(EXERCISE DIRECTIONS) Anywhere the string "right" shows up in the listing below, copy the line it is in.

------ ENTRIES SHOWN

(** In exact arithmetic a zero learning rate changes nothing, whatever
    the inputs, and every state on the solution line is left as it is,
    whatever the learning rate. *)

Lemma real_zero_rate_run (n : nat) (e : Env R) :
  learning_rate e = 0 ->
  exists e',
    for_range (range n) e = Ok e' /\
    weight e' = weight e /\ bias e' = bias e /\
    x e' = x e /\ target e' = target e /\ learning_rate e' = 0 /\
    losses e' = losses e ++ repeat (residual e * residual e) n.
Proof.
  intros Hlr. induction n as [ | n (e1 & Hrun & Hw & Hb & Hx & Ht & Hl & Hls)].
  - exists e. simpl. rewrite app_nil_r. repeat split. exact Hlr.
  - rewrite for_range_succ, Hrun. simpl. rewrite loop_body_unfold.
    unfold loss_at. simpl. eexists. split; [ reflexivity | ]. simpl.
    rewrite Hl, Hw, Hb, Hx, Ht, Hls. repeat split; try ring.
    rewrite <- app_assoc. f_equal.
    change (?v :: repeat ?v n) with (repeat v (S n)).
    rewrite <- repeat_cons. reflexivity.
Qed.

Lemma real_solution_line_body (e : Env R) :
  residual e = 0 ->
  exists e',
    loop_body e = Ok e' /\
    loss e' = 0 /\ error e' = 0 /\ grad_weight e' = 0 /\ grad_bias e' = 0 /\
    weight e' = weight e /\ bias e' = bias e /\ residual e' = 0.
Proof.
  intros Hres. rewrite loop_body_unfold. unfold loss_at. simpl.
  eexists. split; [ reflexivity | ]. unfold residual in *. simpl.
  rewrite Hres. repeat split; try ring.
  replace (weight e - learning_rate e * (2 * 0 * x e)) with (weight e)
    by ring.
  replace (bias e - learning_rate e * (2 * 0)) with (bias e) by ring.
  exact Hres.
Qed.

Lemma contraction_reference :
  contraction lit_learning_rate lit_x = 8 / 10.
Proof. unfold contraction. simpl. field. Qed.

Lemma contraction_small (lr : R) :
  0 < lr < 1 / 10 -> Rabs (contraction lr lit_x) < 1.
Proof.
  intros [Hlo Hhi]. unfold contraction. simpl.
  apply Rabs_def1; lra.
Qed.

(** A geometric sequence of ratio below one in absolute value falls under
    every positive bound. *)

Lemma geometric_vanishes (r c eps : R) :
  Rabs r < 1 -> 0 < eps ->
  exists N, forall n, (n >= N)%nat -> Rabs (r ^ n * c) < eps.
Proof.
  intros Hr Heps.
  assert (Hc : 0 < Rabs c + 1) by (pose proof (Rabs_pos c); lra).
  destruct (pow_lt_1_zero r Hr (eps / (Rabs c + 1)))
    as [N HN]; [ apply Rdiv_lt_0_compat; assumption | ].
  exists N. intros n Hn. specialize (HN n Hn).
  rewrite Rabs_mult.
  apply Rle_lt_trans with (Rabs (r ^ n) * (Rabs c + 1)).
  - apply Rmult_le_compat_l; [ apply Rabs_pos | lra ].
  - apply Rmult_lt_reg_r with (/ (Rabs c + 1));
      [ apply Rinv_0_lt_compat; exact Hc | ].
    rewrite Rmult_assoc, Rinv_r, Rmult_1_r by lra. exact HN.
Qed.

End Exact.

(** ** Binary64 arithmetic

    The kernel's operations on [float] are specified through [Prim2SF];
    the lemmas below read the classification tests through that
    specification, and Python's power on the correctly rounded library. *)

Section Binary64.

Local Open Scope float_scope.

Lemma SFcompare_finite_refl (s : bool) (m : positive) (e : Z) :
  SFcompare (S754_finite s m e) (S754_finite s m e) = Some Eq.
Proof.
  simpl. rewrite Z.compare_refl, Pos.compare_cont_refl.
  destruct s; reflexivity.
Qed.

Lemma is_nan_spec (f : float) :
  is_nan f = match Prim2SF f with S754_nan => true | _ => false end.
Proof.
  unfold is_nan. rewrite eqb_spec. unfold SFeqb.
  destruct (Prim2SF f) as [s | s | | s m e].
  - reflexivity.
  - destruct s; reflexivity.
  - reflexivity.
  - rewrite SFcompare_finite_refl. reflexivity.
Qed.

Lemma is_infinity_spec (f : float) :
  is_infinity f =
  match Prim2SF f with S754_infinity _ => true | _ => false end.
Proof.
  unfold is_infinity. rewrite eqb_spec, abs_spec.
  change (Prim2SF infinity) with (S754_infinity false).
  destruct (Prim2SF f) as [s | s | | s m e]; reflexivity.
Qed.

Lemma finite_spec (f : float) :
  finite f =
  match Prim2SF f with
  | S754_zero _ | S754_finite _ _ _ => true
  | _ => false
  end.
Proof.
  unfold finite, is_finite. rewrite is_nan_spec, is_infinity_spec.
  destruct (Prim2SF f); reflexivity.
Qed.

Lemma eqb_zero_spec (f : float) :
  (f =? 0) = match Prim2SF f with S754_zero _ => true | _ => false end.
Proof.
  rewrite eqb_spec. change (Prim2SF 0) with (S754_zero false).
  destruct (Prim2SF f) as [s | s | | s m e]; try reflexivity;
    destruct s; reflexivity.
Qed.

Lemma ltb_zero_spec (f : float) :
  (f <? 0) =
  match Prim2SF f with
  | S754_infinity s | S754_finite s _ _ => s
  | _ => false
  end.
Proof.
  rewrite ltb_spec. change (Prim2SF 0) with (S754_zero false).
  destruct (Prim2SF f) as [s | s | | s m e]; try reflexivity;
    destruct s; reflexivity.
Qed.

(** Python's [v ** 2] is the product [v * v], except that it raises when
    a finite [v] has an infinite square. *)

Lemma float_pow2_square (v : float) :
  float_pow2 v =
  if finite v && is_infinity (v * v) then Raise OverflowError
  else Ok (v * v).
Proof.
  unfold float_pow2.
  rewrite is_nan_spec, (is_infinity_spec v), eqb_zero_spec, ltb_zero_spec,
    finite_spec.
  pose proof (mul_spec v v) as Hsq.
  destruct (Prim2SF v) as [s | s | | s m e] eqn:Ev; simpl.
  - rewrite (is_infinity_spec (v * v)), Hsq. simpl.
    f_equal. apply Prim2SF_inj. rewrite Hsq. destruct s; reflexivity.
  - f_equal. apply Prim2SF_inj. rewrite Hsq, abs_spec, Ev.
    destruct s; reflexivity.
  - f_equal. apply Prim2SF_inj. rewrite Hsq. exact Ev.
  - set (iv := if s then - v else v).
    assert (Hiv : Prim2SF iv = S754_finite false m e).
    { unfold iv. destruct s; [ rewrite opp_spec, Ev | rewrite Ev ];
        reflexivity. }
    assert (Hmul : iv * iv = v * v).
    { apply Prim2SF_inj. rewrite Hsq, mul_spec, Hiv.
      destruct s; [ | reflexivity ].
      unfold SF64mul, SFmul. simpl xorb. reflexivity. }
    rewrite Hmul.
    destruct (iv =? 1) eqn:Hone; [ | reflexivity ].
    assert (H1 : iv = 1).
    { apply Prim2SF_inj. rewrite Hiv. rewrite eqb_spec, Hiv in Hone.
      change (Prim2SF 1) with (S754_finite false 4503599627370496 (-52))
        in Hone |- *.
      unfold SFeqb in Hone. cbn [SFcompare] in Hone.
      destruct (e ?= -52)%Z eqn:He; try discriminate.
      apply Z.compare_eq in He. subst e.
      destruct (Pos.compare_cont Eq m 4503599627370496) eqn:Hm;
        try discriminate.
      apply Pos.compare_eq in Hm. subst m. reflexivity. }
    rewrite <- Hmul, H1. reflexivity.
Qed.
Lemma malloc_rings_kept : preserves rings_kept malloc.
Proof. intros s. apply wp_malloc. footprint. Qed.
#[local] Hint Resolve malloc_rings_kept : pres.

Lemma nameserver_failed_rings_kept ns : preserves rings_kept (nameserver_failed ns).
Proof. unfold nameserver_failed. pres. Qed.
#[local] Hint Resolve nameserver_failed_rings_kept : pres.

Lemma nameserver_up_rings_kept ns : preserves rings_kept (nameserver_up ns).
Proof. unfold nameserver_up. pres. Qed.
#[local] Hint Resolve nameserver_up_rings_kept : pres.

Lemma nameserver_probe_failed_rings_kept ns :
  preserves rings_kept (nameserver_probe_failed ns).
Proof. unfold nameserver_probe_failed. pres. Qed.
#[local] Hint Resolve nameserver_probe_failed_rings_kept : pres.

Lemma reply_callback_rings_kept req ttl err reply :
  preserves rings_kept (reply_callback req ttl err reply).
Proof.
  unfold reply_callback, invoke_callback, nameserver_probe_callback, emit. pres.
Qed.
#[local] Hint Resolve reply_callback_rings_kept : pres.

Lemma request_reissue_rings_kept req : preserves rings_kept (request_reissue req).
Proof. unfold request_reissue. pres. Qed.
#[local] Hint Resolve request_reissue_rings_kept : pres.

Lemma request_trans_id_set_rings_kept req id :
  preserves rings_kept (request_trans_id_set req id).
Proof. unfold request_trans_id_set. pres. Qed.
#[local] Hint Resolve request_trans_id_set_rings_kept : pres.

Lemma search_state_decref_rings_kept p : preserves rings_kept (search_state_decref p).
Proof. unfold search_state_decref. pres. Qed.
#[local] Hint Resolve search_state_decref_rings_kept : pres.

Lemma search_request_finished_rings_kept req :
  preserves rings_kept (search_request_finished req).
Proof. unfold search_request_finished. pres. Qed.
#[local] Hint Resolve search_request_finished_rings_kept : pres.

Lemma search_make_new_rings_kept st n base :
  preserves rings_kept (search_make_new st n base).
Proof. unfold search_make_new. pres. Qed.
#[local] Hint Resolve search_make_new_rings_kept : pres.

Lemma req_search_origname_rings_kept req :
  preserves rings_kept (req_search_origname req).
Proof. unfold req_search_origname. pres. Qed.
#[local] Hint Resolve req_search_origname_rings_kept : pres.

Lemma request_new_rings_kept type name flags cb ptr :
  preserves rings_kept (request_new type name flags cb ptr).
Proof. unfold request_new. pres. Qed.
#[local] Hint Resolve request_new_rings_kept : pres.

Lemma nameserver_known_rings_kept l address :
  preserves rings_kept (nameserver_known l address).
Proof. induction l as [|x l IH]; cbn [nameserver_known]; pres. Qed.
#[local] Hint Resolve nameserver_known_rings_kept : pres.

Lemma evdns_nameserver_add_rings_kept address :
  preserves rings_kept (evdns_nameserver_add address).
Proof.
  unfold evdns_nameserver_add. pres.
  all: match goal with |- context [server_head ?x] => destruct (server_head x) end;
    footprint.
Qed.

(** The rules for [keeps_rings]. *)
Lemma keeps_rings_bind {A B : Type} (m : M A) (k : A -> M B) :
  keeps_rings m -> (forall a, keeps_rings (k a)) -> keeps_rings (bind m k).
Proof.
  intros Hm Hk s Hok. apply wp_bind. eapply wp_mono; [apply Hm, Hok|].
  intros a s1 (Hok1 & G1). eapply wp_mono; [apply Hk, Hok1|].
  intros b s2 (Hok2 & G2). cbv beta. split; [exact Hok2|].
  transitivity s1; assumption.
Qed.

Lemma rings_kept_keeps_rings {A : Type} (m : M A) :
  preserves rings_kept m -> keeps_rings m.
Proof.
  intros H s Hok. eapply wp_mono; [apply H|]. intros a s' K. cbv beta.
  split; [exact (rings_ok_kept _ _ K Hok)|]. apply K.
Qed.

Lemma evdns_requests_pump_waiting_queue_keeps_rings :
  keeps_rings evdns_requests_pump_waiting_queue.
Proof.
  intros s Hok. unfold evdns_requests_pump_waiting_queue. apply wp_bind, wp_get.
  eapply wp_mono; [apply pump_loop_fifo; [lia | exact Hok]|].
  intros u s' (_ & _ & _ & G & Hok'). split; assumption.
Qed.

Lemma ring_remove_length req l :
  NoDup l -> In req l -> S (List.length (ring_remove req l)) = List.length l.
Proof.
  unfold ring_remove. induction l as [|x l IH]; intros Hnd Hin; [destruct Hin|].
  apply NoDup_cons in Hnd. destruct Hnd as (Hx & Hnd). cbn [List.filter].
  destruct (Nat.eqb_spec x req) as [->|Hne]; cbn [negb].
  - rewrite (List.forallb_filter_id _ l); [reflexivity|].
    apply List.forallb_forall. intros y Hy. apply negb_true_iff, Nat.eqb_neq.
    intros ->. apply Hx, list_elem_of_In, Hy.
  - cbn [List.length]. f_equal. apply IH; [exact Hnd|].
    destruct Hin as [Hin|Hin]; [congruence | exact Hin].
Qed.

Lemma ring_remove_NoDup req l : NoDup l -> NoDup (ring_remove req l).
Proof.
  intros H. apply NoDup_ListNoDup. apply List.NoDup_filter.
  apply NoDup_ListNoDup, H.
Qed.

Lemma existsb_eqb_In req l : existsb (Nat.eqb req) l = true <-> In req l.
Proof.
  rewrite existsb_exists. split.
  - intros (x & Hx & E). apply Nat.eqb_eq in E. subst x. exact Hx.
  - intros H. exists req. split; [exact H | apply Nat.eqb_refl].
Qed.

(** Taking [req] off the inflight ring, as [request_finished] does
    before it runs the pump. *)
Lemma rings_ok_unlink req s :
  rings_ok s -> In req (req_head s) ->
  rings_ok (set_global_requests_inflight (global_requests_inflight s - 1)
              (set_req_head (ring_remove req (req_head s)) s)).
Proof.
  intros (Hnd & Hall & Hi & Hw) Hin. unfold rings_ok. simpl_state.
  apply NoDup_app in Hnd. destruct Hnd as (N1 & N2 & N3).
  split; [|split; [|split]].
  - apply NoDup_app. split; [apply ring_remove_NoDup, N1|]. split; [|exact N3].
    intros x Hx. apply N2. apply list_elem_of_In.
    apply list_elem_of_In, in_ring_remove in Hx. apply Hx.
  - intros q Hq. apply Hall. apply in_app_iff. apply in_app_iff in Hq.
    destruct Hq as [Hq|Hq]; [left; apply in_ring_remove in Hq; apply Hq | right; exact Hq].
  - pose proof (ring_remove_length req _ N1 Hin). lia.
  - exact Hw.
Qed.

(** What [request_finished] leaves: the request is off the inflight
    ring and freed, and the pump has filled the room. *)
Lemma request_finished_effect req s :
  rings_ok s ->
  wp (request_finished req Inflight) (fun _ s' =>
    let k := Nat.min (Z.to_nat (global_max_requests_inflight s
                                - (global_requests_inflight s - 1)))
                     (List.length (req_waiting_head s)) in
    req_head s' = ring_remove req (req_head s) ++ take k (req_waiting_head s) /\
    req_waiting_head s' = drop k (req_waiting_head s) /\
    rings_ok s' /\ grown s s' /\ In req (req_head s)) s.
Proof.
  intros Hok. unfold request_finished.
  apply wp_bind, wp_deref_req. intros r Hr.
  apply wp_bind, wp_get.
  destruct (existsb (Nat.eqb req) (ring Inflight s)) eqn:Hin; [|apply wp_crash].
  cbn [negb]. apply existsb_eqb_In in Hin. cbn [ring] in Hin.
  apply wp_bind, wp_modify. cbn [set_ring ring].
  match goal with |- wp _ _ ?st => set (s1 := st) end.
  apply wp_bind. eapply wp_preserves;
    [apply (preserves_update_req rings_kept); intros; apply rings_kept_update_req|].
  intros u2 s2 K2.
  apply wp_bind. eapply wp_preserves; [apply search_request_finished_rings_kept|].
  intros u3 s3 K3.
  assert (K : rings_kept s1 s3) by (transitivity s2; assumption).
  destruct K as (E1 & E2 & E3 & E4 & E5 & G3).
  apply wp_bind, wp_modify. apply wp_bind, wp_modify.
  match goal with |- wp _ _ ?st => set (s5 := st) end.
  assert (H1 : req_head s5 = ring_remove req (req_head s)) by exact E1.
  assert (H2 : req_waiting_head s5 = req_waiting_head s) by exact E2.
  assert (H3 : global_requests_inflight s5 = global_requests_inflight s - 1).
  { change (global_requests_inflight s5) with (global_requests_inflight s3 - 1).
    rewrite E3. reflexivity. }
  assert (H4 : global_requests_waiting s5 = global_requests_waiting s) by exact E4.
  assert (H5 : global_max_requests_inflight s5 = global_max_requests_inflight s)
    by exact E5.
  assert (H6 : grown s s5) by exact G3.
  assert (Hok5 : rings_ok s5).
  { pose proof (rings_ok_unlink req s Hok Hin) as (A1 & A2 & A3 & A4).
    simpl_state. unfold rings_ok. rewrite H1, H2, H3, H4.
    split; [exact A1|]. split; [|split; assumption].
    intros q Hq. specialize (A2 q Hq). unfold grown in H6. simpl_state. lia. }
  unfold evdns_requests_pump_waiting_queue. apply wp_bind, wp_get.
  eapply wp_mono; [apply pump_loop_fifo; [lia | exact Hok5]|].
  intros u s' (A1 & A2 & A3 & A4 & A5). cbv beta zeta.
  unfold pump_count in A1, A2. rewrite H1, H2, H3, H5 in *.
  split; [exact A1|]. split; [exact A2|]. split; [exact A5|].
  split; [transitivity s5; assumption | exact Hin].
Qed.

Lemma request_finished_keeps_rings req : keeps_rings (request_finished req Inflight).
Proof.
  intros s Hok. eapply wp_mono; [apply request_finished_effect, Hok|].
  intros u s' (_ & _ & H & G & _). split; assumption.
Qed.

(** Putting a request that is on neither ring on one. *)
Lemma request_submit_fresh req s :
  rings_ok s -> ~ In req (req_head s ++ req_waiting_head s) ->
  (req < next_ptr s)%nat ->
  wp (request_submit req) (fun _ s' => rings_ok s' /\ grown s s') s.
Proof.
  intros (Hnd & Hall & Hi & Hw) Hfresh Hlt. unfold request_submit.
  apply wp_bind, wp_deref_req. intros r Hr.
  destruct (r_ns r) as [ns|].
  - apply wp_bind, wp_modify. apply wp_bind, wp_modify. cbn [set_ring ring].
    match goal with |- wp _ _ ?st => set (s2 := st) end.
    assert (Hok2 : rings_ok s2).
    { unfold rings_ok. subst s2. simpl_state. split; [|split; [|split]].
      - rewrite <- app_assoc. cbn [app]. rewrite <- Permutation_middle.
        apply NoDup_cons. split; [|exact Hnd].
        intros H. apply Hfresh, list_elem_of_In, H.
      - intros q Hq. rewrite <- app_assoc in Hq. apply in_app_iff in Hq.
        destruct Hq as [Hq|[Hq|Hq]].
        + apply Hall, in_app_iff. left. exact Hq.
        + subst q. exact Hlt.
        + apply Hall, in_app_iff. right. exact Hq.
      - rewrite length_app. cbn. lia.
      - exact Hw. }
    apply wp_bind. eapply wp_preserves; [apply evdns_request_transmit_rings_kept|].
    intros rc s3 K3. apply wp_ret. split; [exact (rings_ok_kept _ _ K3 Hok2)|].
    transitivity s2; [unfold grown; subst s2; simpl_state; lia | apply K3].
  - apply wp_bind, wp_modify. apply wp_modify. cbn [set_ring ring].
    split; [|unfold grown; simpl_state; lia].
    unfold rings_ok. simpl_state. split; [|split; [|split]].
    + rewrite app_assoc. rewrite <- Permutation_cons_append.
      apply NoDup_cons. split; [|exact Hnd].
      intros H. apply Hfresh, list_elem_of_In, H.
    + intros q Hq. rewrite app_assoc in Hq. apply in_app_iff in Hq.
      destruct Hq as [Hq|[Hq|[]]]; [apply Hall, Hq | subst q; exact Hlt].
    + exact Hi.
    + rewrite length_app. cbn. lia.
Qed.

------------

(RESPONSE FOR THIS EXERCISE)
    destruct Hq as [Hq|Hq]; [left; apply in_ring_remove in Hq; apply Hq | right; exact Hq].
        + apply Hall, in_app_iff. right. exact Hq.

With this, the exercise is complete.